Can public schools apply for grants from private foundations?

Generally, yes. However, some foundations may exclude public agencies or individual schools from eligibility based on their giving priorities.

While public schools may apply for recognition of tax-exempt status under section 501(c)(3) of the Internal Revenue Code (IRC), this step is not required in order for such organizations to qualify for private foundation grants. Generally, the IRS treats public school districts as government instrumentalities.

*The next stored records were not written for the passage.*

(** * A verified model of the [WebCrawler] of [main.py]

    The development embeds the three methods of the class ([crawl],
    [search], [print_results]) together with the part of CPython's
    [urllib.parse] that [crawl] calls ([urlparse], [urljoin]), and proves
    the properties of the traversal, of the index and of the output.

    Conventions.
    - A Python [str] is a Rocq [string] holding its UTF-8 bytes.
      [str.lower] is computed on ASCII characters; to the others it
      applies the case mappings of the Unicode database, which are a
      parameter.
    - An exception is represented by its message ([str(e)]).
    - [requests.get] and [BeautifulSoup] are outside the program: they are
      section variables, total functions that either raise or return.
    - Python's recursion limit is not modelled: the recursion of [crawl]
      is bounded by an explicit fuel argument only. *)

From Stdlib Require Import String Ascii List Bool Arith Lia.
From stdpp Require Import base gmap strings list.
Import ListNotations.

Local Open Scope string_scope.
Local Open Scope list_scope.

(** An exception, identified with the text that [str(e)] yields. *)
Definition Exception : Type := string.

(** ** Python string primitives *)

Module Str.

(** [c1 <= code(c) <= c2] on character codes. *)
Definition between (lo hi : nat) (c : ascii) : bool :=
  (lo <=? nat_of_ascii c)%nat && (nat_of_ascii c <=? hi)%nat.

Definition is_upper (c : ascii) : bool := between 65 90 c.
Definition is_lower (c : ascii) : bool := between 97 122 c.
Definition is_alpha (c : ascii) : bool := is_upper c || is_lower c.
Definition is_digit (c : ascii) : bool := between 48 57 c.
Definition is_ascii (c : ascii) : bool := (nat_of_ascii c <? 128)%nat.

(** [c.lower()] for one ASCII character. *)
Definition lower_char (c : ascii) : ascii :=
  if is_upper c then ascii_of_nat (nat_of_ascii c + 32) else c.

(** [s.lower()] for an ASCII [s]: only [A]..[Z] change. *)
Fixpoint ascii_lower (s : string) : string :=
  match s with
  | EmptyString => EmptyString
  | String c s' => String (lower_char c) (ascii_lower s')
  end.

(** [s.startswith(p)]. *)
Fixpoint startswith (s p : string) {struct p} : bool :=
  match p with
  | EmptyString => true
  | String c p' =>
      match s with
      | EmptyString => false
      | String d s' => if Ascii.eqb c d then startswith s' p' else false
      end
  end.

(** [sub in s]: substring test. *)
Fixpoint contains (s sub : string) : bool :=
  startswith s sub ||
  match s with
  | EmptyString => false
  | String _ s' => contains s' sub
  end.

(** [c in s] for a character. *)
Fixpoint has_char (c : ascii) (s : string) : bool :=
  match s with
  | EmptyString => false
  | String d s' => Ascii.eqb c d || has_char c s'
  end.

(** Splits [s] before the first character satisfying [p]
    ([(s, "")] when there is none). *)
Fixpoint break (p : ascii -> bool) (s : string) : string * string :=
  match s with
  | EmptyString => (EmptyString, EmptyString)
  | String c s' =>
      if p c then (EmptyString, s)
      else let '(a, b) := break p s' in (String c a, b)
  end.

(** [s.partition(c)]: [(before, found, after)]. *)
Definition partition (c : ascii) (s : string) : string * bool * string :=
  let '(a, b) := break (Ascii.eqb c) s in
  match b with
  | EmptyString => (a, false, EmptyString)
  | String _ b' => (a, true, b')
  end.

(** [s.split(c, 1)] when [c in s]; used under that guard only. *)
Definition split1 (c : ascii) (s : string) : string * string :=
  let '(a, _, b) := partition c s in (a, b).
(** * Stamping a PDF: the coordinate transform, the compositor, the page
      rasterizer, the editing surface and the stamp library

    A shallow embedding of [src/utils/pdf.ts], of the [useStampAdder] hook and
    of the [StampUploader] component.

    - JavaScript numbers are IEEE 754 binary64 values: they are modelled by
      Rocq's primitive floats, so [*], [/] and [-] below round exactly as the
      program's arithmetic does.
    - Page numbers and lengths are integers ([Z]); the callers pass page
      numbers that are integers.
    - Exceptions are values of [Error]; asynchronous functions are run to
      completion in a small error monad that also records, in order, the
      calls made to the platform (pdf-lib, pdf.js, the DOM). *)

From Stdlib Require Import ZArith List String Ascii Bool Lia.
From Stdlib Require Import Floats.
From Stdlib Require Uint63.
Import ListNotations.

(* ================================================================== *)
(** ** JavaScript numbers *)

Module JS.

Open Scope float_scope.

Definition number := float.

(** [Math.max(a, b)]: NaN if either argument is NaN, and [+0] is larger
    than [-0]. *)
Definition Math_max (a b : number) : number :=
  if is_nan a || is_nan b then nan
  else if a <? b then b
  else if b <? a then a
  else if get_sign a then b else a.

(** [Math.min(a, b)]: NaN if either argument is NaN, and [-0] is smaller
    than [+0]. *)
Definition Math_min (a b : number) : number :=
  if is_nan a || is_nan b then nan
  else if a <? b then a
  else if b <? a then b
  else if get_sign a then a else b.

(** A number used as a condition: [0], [-0] and [NaN] are falsy. *)
Definition truthy (a : number) : bool :=
  negb (is_nan a || PrimFloat.is_zero a).

(** [x.toFixed(2)] for a non-negative finite [x], as the integer [n] of
    hundredths that the printed decimal denotes: the [n] with [n / 100]
    closest to the exact value of [x], the larger one on a tie. *)
Definition toFixed2_hundredths (x : number) : option Z :=
  match Prim2SF x with
  | S754_zero _ => Some 0%Z
  | S754_finite false m e =>
      Some (if (0 <=? e)%Z then (100 * Z.pos m * 2 ^ e)%Z
            else ((200 * Z.pos m + 2 ^ (- e)) / 2 ^ (1 - e))%Z)
  | _ => None
  end.

(** [parseFloat(x.toFixed(2))]: the double closest to [n / 100]; the
    division of two exactly represented integers is correctly rounded. *)
Definition parseFloat_toFixed2 (x : number) : number :=
  match toFixed2_hundredths x with
  | Some n => of_uint63 (Uint63.of_Z n) / 100
  | None => nan
  end.


(** *** Strings *)

Open Scope string_scope.

(** [s.startsWith(p)] *)
Definition startsWith (s p : string) : bool := String.prefix p s.

(** [s.includes(p)]: [p] occurs at some position of [s]. *)
Fixpoint includes (s p : string) : bool :=
  String.prefix p s ||
  match s with
  | EmptyString => false
  | String _ s' => includes s' p
  end.

(** [s.split(',')]: the maximal comma-free segments of [s], in order. *)
Fixpoint split_comma (s : string) : list string :=
  match s with
  | EmptyString => [EmptyString]
  | String c s' =>
      if Ascii.eqb c ","%char then EmptyString :: split_comma s'
      else match split_comma s' with
           | seg :: segs => String c seg :: segs
           | [] => [String c EmptyString]
           end
  end.

(** *** [window.atob]: forgiving base64 decoding *)

Definition is_ascii_whitespace (c : ascii) : bool :=
  let n := N_of_ascii c in
  N.eqb n 9 || N.eqb n 10 || N.eqb n 12 || N.eqb n 13 || N.eqb n 32.

Definition base64_value (c : ascii) : option N :=
  let n := N_of_ascii c in
  if N.leb 65 n && N.leb n 90 then Some (n - 65)%N
  else if N.leb 97 n && N.leb n 122 then Some (n - 71)%N
  else if N.leb 48 n && N.leb n 57 then Some (n + 4)%N
  else if N.eqb n 43 then Some 62%N
  else if N.eqb n 47 then Some 63%N
  else None.

Fixpoint base64_values (l : list ascii) : option (list N) :=
  match l with
  | [] => Some []
  | c :: l' =>
      match base64_value c, base64_values l' with
      | Some v, Some vs => Some (v :: vs)
      | _, _ => None
      end
  end.

(** Four 6-bit values give three bytes; a tail of three values gives two
    bytes and a tail of two values gives one, the spare bits dropped. *)
Fixpoint base64_bytes (fuel : nat) (vs : list N) : list ascii :=
  match fuel with
  | O => []
  | S fuel' =>
      match vs with
      | a :: b :: c :: d :: rest =>
          let n := (((a * 64 + b) * 64 + c) * 64 + d)%N in
          ascii_of_N (n / 65536) :: ascii_of_N ((n / 256) mod 256)
            :: ascii_of_N (n mod 256) :: base64_bytes fuel' rest
      | [a; b; c] =>
          let n := ((a * 64 + b) * 64 + c)%N in
          [ascii_of_N (n / 1024); ascii_of_N ((n / 4) mod 256)]
      | [a; b] => [ascii_of_N ((a * 64 + b) / 16)]
      | _ => []
      end
  end.

Definition strip_padding (l : list ascii) : list ascii :=
  if Nat.eqb (List.length l mod 4) 0 then
    match rev l with
    | "="%char :: "="%char :: r => rev r
    | "="%char :: r => rev r
    | _ => l
    end
  else l.

(** [None] stands for the [InvalidCharacterError] the browser throws. *)
Definition atob (s : string) : option string :=
  let data := strip_padding
                (filter (fun c => negb (is_ascii_whitespace c))
                        (list_ascii_of_string s)) in
  if Nat.eqb (List.length data mod 4) 1 then None
  else match base64_values data with
       | Some vs => Some (string_of_list_ascii
                            (base64_bytes (S (List.length vs)) vs))
       | None => None
       end.

End JS.

(* ================================================================== *)
(** ** Documents, the platform and the store *)

Module Pdf.

Import JS.
Open Scope string_scope.
Open Scope list_scope.

(** A rectangle [{ x, y, width, height }]. *)
Record Rect : Type := mkRect
  { x : number; y : number; width : number; height : number }.

Definition Uint8Array := list Byte.byte.

(** An image drawn on a page by [page.drawImage(image, { x, y, width, height })]. *)
Record DrawnImage : Type := mkDrawn
  { drawn_image : Uint8Array; drawn_at : Rect }.

(** A page as pdf-lib and pdf.js see it: its intrinsic size ([getSize()])
    and the images added to its content, oldest first. *)
Record PDFPage : Type := mkPage
  { page_width : number; page_height : number; page_images : list DrawnImage }.

(** The bytes of a file, by what the PDF libraries make of them: pdf-lib
    and pdf.js either both read them as a document with these pages, or
    both reject them; what [pdfDoc.save()] writes, both read back. *)
Inductive Bytes : Type :=
| NotAPdf
| PdfBytes (pages : list PDFPage).

Record File : Type := mkFile { name : string; bytes : Bytes }.

(** What the program does not decide itself. *)
Record Platform : Type := mkPlatform
  { (** [pdfDoc.embedPng(data)] accepts [data] *)
    png_decodes : Uint8Array -> bool;
    (** [page.render(...)] at scale 5 followed by
        [canvas.toDataURL('image/png')]; [None] when rendering throws *)
    rasterize : PDFPage -> option string }.

(** Exceptions, by the message of the [Error] thrown. *)
Inductive Error : Type :=
| InvalidPageNumber (numPages : Z)
    (* `유효하지 않은 페이지 번호입니다. 1부터 ${numPages}까지의 값을 사용하세요.` *)
| NotDataURL        (* '도장 이미지는 유효한 데이터 URL 형식이어야 합니다.' *)
| NotPng            (* '도장 이미지는 PNG 형식이어야 합니다.' *)
| StampNotFound     (* '도장 정보를 찾을 수 없습니다.' *)
| StampApplyFailed  (* 'PDF에 도장을 추가하는 중 오류가 발생했습니다.' *)
| PageCountFailed   (* 'PDF 파일의 페이지 수를 확인하는 중 오류가 발생했습니다.' *)
| PdfParseError     (* thrown by pdf-lib or pdf.js on bytes that are no PDF *)
| InvalidCharacterError (* thrown by window.atob *)
| PngDecodeError    (* thrown by embedPng *)
| RenderError       (* thrown by pdf.js while rendering a page *)
| TypeError.        (* a property read on undefined *)

(** The calls made to the platform, in the order the program makes them. *)
Inductive Event : Type :=
| CreateObjectURL (fileName : string)
| RevokeObjectURL
| GetDocument
| RenderPage (pageNum : Z)
| ArrayBuffer
| PDFDocumentLoad
| Atob (base64 : string)
| EmbedPng (imageData : Uint8Array)
| GetPages
| DrawImage (pageIndex : nat) (at_ : Rect)
| Save
| ConsoleError (error : Error)
| Enter_addStampToPDF (stampImage : string) (position : option Rect)
                      (pageNumber : Z).

(** *** The monad: a trace of events and a result or an exception *)

Definition M (A : Type) : Type := (list Event * (Error + A))%type.

Definition ret {A} (a : A) : M A := ([], inr a).
Definition throw {A} (e : Error) : M A := ([], inl e).
Definition emit (ev : Event) : M unit := ([ev], inr tt).

Definition bind {A B} (m : M A) (f : A -> M B) : M B :=
  match m with
  | (t, inl e) => (t, inl e)
  | (t, inr a) => let (t', r) := f a in (t ++ t', r)
  end.

(** [try { m } catch (error) { h error }] *)
Definition try_catch {A} (m : M A) (h : Error -> M A) : M A :=
  match m with
  | (t, inl e) => let (t', r) := h e in (t ++ t', r)
  | (t, inr a) => (t, inr a)
  end.

(** [try { m } finally { fin }] *)
Definition try_finally {A} (m : M A) (fin : M unit) : M A :=
  let (t, r) := m in
  match fin with
  | (t', inl e) => (t ++ t', inl e)
  | (t', inr _) => (t ++ t', r)
  end.

Definition trace {A} (m : M A) : list Event := fst m.
Definition result {A} (m : M A) : Error + A := snd m.

Declare Scope js_scope.
Delimit Scope js_scope with js.
Notation "x <- m ;; k" := (bind m (fun x => k))
  (at level 61, m at next level, right associativity) : js_scope.
Notation "m ;; k" := (bind m (fun _ => k))
  (at level 61, right associativity) : js_scope.

(** *** The store ([useStore]) *)

(** Modelled from the spec: the type [Stamp] of [@/store], which is not
    among the sources: a stamp asset with its identifier, its image as a
    data URL and its display name, the fields the sources read. *)
Record Stamp : Type := mkStamp { id : string; src : string; stamp_name : string }.

(** Modelled from the spec: the type [PageStamp] of [@/store], which is not
    among the sources: the placement recorded for a page, with the stamp it
    refers to, the 1-based page number, and the position and size on the
    editing surface. *)
Record PageStamp : Type := mkPageStamp
  { pageNumber : Z; stampId : string; position : Rect }.

End Pdf.

(* ================================================================== *)
(** ** [src/utils/pdf.ts] *)

Module PdfUtils.

Import JS Pdf.
Open Scope string_scope.
Open Scope list_scope.
Open Scope float_scope.
Open Scope js_scope.

(** [export const FABRIC_CANVAS_WIDTH = 500] *)
Definition FABRIC_CANVAS_WIDTH : number := 500.

(** [parseFloat((FABRIC_CANVAS_WIDTH * Math.sqrt(2)).toFixed(2))] *)
Definition FABRIC_CANVAS_HEIGHT : number :=
  Eval vm_compute in parseFloat_toFixed2 (FABRIC_CANVAS_WIDTH * PrimFloat.sqrt 2).

(** *** Platform calls *)

Definition numPages (pages : list PDFPage) : Z := Z.of_nat (List.length pages).

(** [pdfjsLib.getDocument(pdfUrl).promise] *)
Definition getDocument (file : File) : M (list PDFPage) :=
  emit GetDocument ;;
  match bytes file with
  | NotAPdf => throw PdfParseError
  | PdfBytes pages => ret pages
  end.

(** [pdfFile.arrayBuffer()] *)
Definition arrayBuffer (file : File) : M Bytes :=
  emit ArrayBuffer ;; ret (bytes file).

(** [PDFDocument.load(pdfBytes)] *)
Definition PDFDocument_load (pdfBytes : Bytes) : M (list PDFPage) :=
  emit PDFDocumentLoad ;;
  match pdfBytes with
  | NotAPdf => throw PdfParseError
  | PdfBytes pages => ret pages
  end.

(** [pdfDoc.embedPng(imageData)] *)
Definition embedPng (pf : Platform) (imageData : Uint8Array) : M Uint8Array :=
  emit (EmbedPng imageData) ;;
  if png_decodes pf imageData then ret imageData else throw PngDecodeError.

(** [page.drawImage(image, { x, y, width, height })]: the image is added
    to the page, whose earlier content stays. *)
Definition drawImage (page : PDFPage) (image : Uint8Array) (at_ : Rect) : PDFPage :=
  mkPage (page_width page) (page_height page)
         (page_images page ++ [mkDrawn image at_]).

Fixpoint replace_nth {A} (n : nat) (a : A) (l : list A) : list A :=
  match l, n with
  | [], _ => []
  | _ :: l', O => a :: l'
  | b :: l', S n' => b :: replace_nth n' a l'
  end.

(** [pdfDoc.save()] *)
Definition save (pages : list PDFPage) : M Bytes :=
  emit Save ;; ret (PdfBytes pages).

(** *** [pdfPageToImage] *)

(** The [error] field of the result:
    `PDF 파일의 페이지 ${pageNumber}를 처리하는 중 오류가 발생했습니다.` *)
Inductive PageImageError : Type :=
| PageProcessingFailed (pageNumber : Z).

Record PageImage : Type := mkPageImage
  { image : string;
    error : option PageImageError;
    fileName : string;
    image_pageNumber : Z }.

(** The inner [renderPageToImage]: [pdf.getPage], [page.render] and
    [canvas.toDataURL]. *)
Definition renderPageToImage (pf : Platform) (pdf : list PDFPage) (pageNum : Z)
  : M string :=
  emit (RenderPage pageNum) ;;
  match nth_error pdf (Z.to_nat (pageNum - 1)) with
  | None => throw RenderError
  | Some page =>
      match rasterize pf page with
      | Some dataUrl => ret dataUrl
      | None => throw RenderError
      end
  end.

Definition pdfPageToImage (pf : Platform) (file : File) (pageNumber : Z)
  : M PageImage :=
  emit (CreateObjectURL (name file)) ;;
  try_finally
    (try_catch
       (pdf <- getDocument file ;;
        (if (pageNumber <? 1)%Z || (pageNumber >? numPages pdf)%Z
         then throw (InvalidPageNumber (numPages pdf))
         else ret tt) ;;
        image <- renderPageToImage pf pdf pageNumber ;;
        ret (mkPageImage image None (name file) pageNumber))
       (fun error =>
          emit (ConsoleError error) ;;
          ret (mkPageImage "" (Some (PageProcessingFailed pageNumber))
                           (name file) pageNumber)))
    (emit RevokeObjectURL).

As such, they are exempt from federal income tax and eligible to receive tax-deductible contributions from individuals under Section 170(c)(1) of the IRC. Additionally, grants to such organizations, provided that they are for public or charitable purposes, are considered qualifying distributions for grantmaking private foundations.

Whether or not a specific grantmaker awards grants to public schools will depend on the funder’s giving interests and limitations. When searching Foundation Directory Online for prospective funders, always check the Limitations field in the grantmaker’s profile for information about any restrictions on funding.

How can a public school prove it is tax-exempt?

Since organizations without 501(c)(3) status will not have an IRS determination letter, grantmakers that do award grants to government agencies or instrumentalities may instead request written proof of an organization’s status as a government entity. Examples of supporting documentation may include a letter from an authorized government official or a copy of the legislative act creating a government body.

The IRS also can supply a “government information letter” free of charge, which will describe government entity exemption from Federal income tax and cite applicable Internal Revenue Code sections pertaining to deductible contributions and income exclusion. Most organizations will accept the government affirmation letter as the substantiation they need. Government entities can request a government information letter by contacting the IRS.